Ya, sebut saja daun kayu jaran, daun lanang, daun camalina, daun eucalyptus, daun afrika, daun suren, daun jati, daun jambu biji dan daun pohong. Dedaunan itu merupakan bahan dalam pembuatan batik ecoprint.

“Sekarang ada pelatihan yang digagas DKUPP memberikan edukasi batik ecoprint bagi pelaku UMKM, khususnya pembatik Kota Probolinggo. Dikarenakan banyak potensi bahan baku yang bisa dimanfaatkan, tentunya ini merupakan suatu peluang. Perlu adanya kesadaran dan pemahaman bahwasanya ini bisa kita lakukan untuk meningkatkan nilai ekonomi,” jelas Habib Hadi Zainal Abidin saat membuka acara Kewirausahaan dan Pelatihan Batik Ecoprint bagi koperasi dan UMKM, Senin-Rabu (21-23/6) di Orin Hall.

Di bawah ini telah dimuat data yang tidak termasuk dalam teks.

Definition env (r : Api.Response) : Api.Env :=
  {| Api.API_BASE_URL := "";
     Api.fetch := fun _ => inr r;
     Api.JSON_parse := JSON_parse;
     Api.JSON_stringify := fun _ => "{}";
     Api.ToString := fun _ => "[object Object]";
     Api.null_read :=
       fun p => ("Cannot read properties of null (reading '" ++ p ++ "')")%string;
     Api.URLSearchParams_toString := fun _ => "";
     Api.StringToNumber := StringToNumber;
     Api.not_iterable := fun what => (what ++ " is not iterable")%string;
     Api.not_a_function := fun what => (what ++ " is not a function")%string |}.

Definition open_sub : Backend.SubTicket :=
  {| Backend.sub_id := 0; Backend.parent := 0;
     Backend.issue_type := "pathholes"; Backend.authority := "roads";
     Backend.status := Backend.open; Backend.media_count := 1;
     Backend.rejected_count := 0; Backend.sub_location := None |}.

Definition one_ticket_store : Backend.Store :=
  {| Backend.media := []; Backend.fingerprints := [];
     Backend.tickets := [ {| Backend.ticket_id := 0; Backend.location := None;
                             Backend.created_at := 0; Backend.sub_ids := [0%nat] |} ];
     Backend.subs := [open_sub]; Backend.attached := [] |}.

(** The store after a run of status updates, each applied to the store
    the one before left, with the results in order. *)
Fixpoint update_all (s : Backend.Store) (sub : nat) (steps : list Backend.Status)
  : list (Backend.Failure + Backend.Status) * Backend.Store :=
  match steps with
  | [] => ([], s)
  | step :: rest =>
      let (r, s') := Backend.updateStatus s sub step in
      let (rs, s'') := update_all s' sub rest in
      (match r with
       | inl e => inl e
       | inr st => inr (Backend.status st)
       end :: rs, s'')
  end.

(** A stand-in pipeline: every file is an image in which the detector
    sees a pothole in two frames. *)
Definition fingerprint (b : list Byte.byte) : N := N.of_nat (List.length b).

Definition kind_of (b : list Byte.byte) : option Backend.MediaKind :=
  Some Backend.image.

Definition detect (k : Backend.MediaKind) (b : list Byte.byte)
  : option (list Backend.Detection) :=
  Some [ {| Backend.det_issue_type := "pathholes";
            Backend.confidence := (9 # 10)%Q; Backend.frame := Some 0%nat |};
         {| Backend.det_issue_type := "pathholes";
            Backend.confidence := (8 # 10)%Q; Backend.frame := Some 1%nat |} ].

(** A stand-in detector for a photo that shows two defects. *)
Definition detect_two (k : Backend.MediaKind) (b : list Byte.byte)
  : option (list Backend.Detection) :=
  Some [ {| Backend.det_issue_type := "pathholes";
            Backend.confidence := (9 # 10)%Q; Backend.frame := None |};
         {| Backend.det_issue_type := "garbage";
            Backend.confidence := (7 # 10)%Q; Backend.frame := None |} ].

Definition authority_mapping : list (string * string) :=
  [("pathholes", "roads"); ("garbage", "sanitation")].

Definition same_bucket (l : Backend.Location) (t : Z)
           (l' : Backend.Location) (t' : Z) : bool :=
  Qeq_bool (fst l) (fst l') && Qeq_bool (snd l) (snd l').

Definition message_for (n : nat) : string :=
  if Nat.eqb n 0 then "" else "Some files were already registered".

Definition imgA (file_name : string) (geo : option Backend.Location) (t : Z)
  : Backend.Upload :=
  {| Backend.name := file_name; Backend.bytes := list_byte_of_string "imgA";
     Backend.geolocation := geo; Backend.received_at := t |}.

Definition twice : list Backend.Upload :=
  [ imgA "imgA.jpg" (Some ((33 # 2)%Q, (403 # 5)%Q)) 100;
    imgA "imgA-copy.jpg" None 101 ].

Definition photo : Api.File :=
  {| Api.file_name := "pothole.jpg"; Api.file_type := "image/jpeg";
     Api.file_bytes := list_byte_of_string "jpeg-bytes" |}.

Definition clip_file : Api.File :=
  {| Api.file_name := "street.webm"; Api.file_type := "video/webm";
     Api.file_bytes := list_byte_of_string "webm-bytes" |}.

Definition picture (la lo : option Q) : ComplaintPage.Media :=
  {| ComplaintPage.id := "img-1"; ComplaintPage.url := Some "blob:preview-1";
     ComplaintPage.file := Some photo;
     ComplaintPage.lat := la; ComplaintPage.lng := lo |}.

(** An item of the page state that holds neither a file nor a URL. *)
Definition unreadable : ComplaintPage.Media :=
  {| ComplaintPage.id := "img-0"; ComplaintPage.url := None;
     ComplaintPage.file := None;
     ComplaintPage.lat := None; ComplaintPage.lng := None |}.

Pelatihan yang digelar tiga hari ke depan tersebut, mendatangkan narasumber pemilik Batik d’Aisha Kota Probolinggo. Yang memberikan pendidikan dan pelatihan untuk membekali koperasi dan UMKM agar dapat mengembangkan usaha yang sedang dijalankan, melestarikan budaya bangsa (batik) juga ikut memajukan perekonomian daerah. Sebagaimana hal itu disampaikan Kepala DKUPP Fitriawati dalam laporannya.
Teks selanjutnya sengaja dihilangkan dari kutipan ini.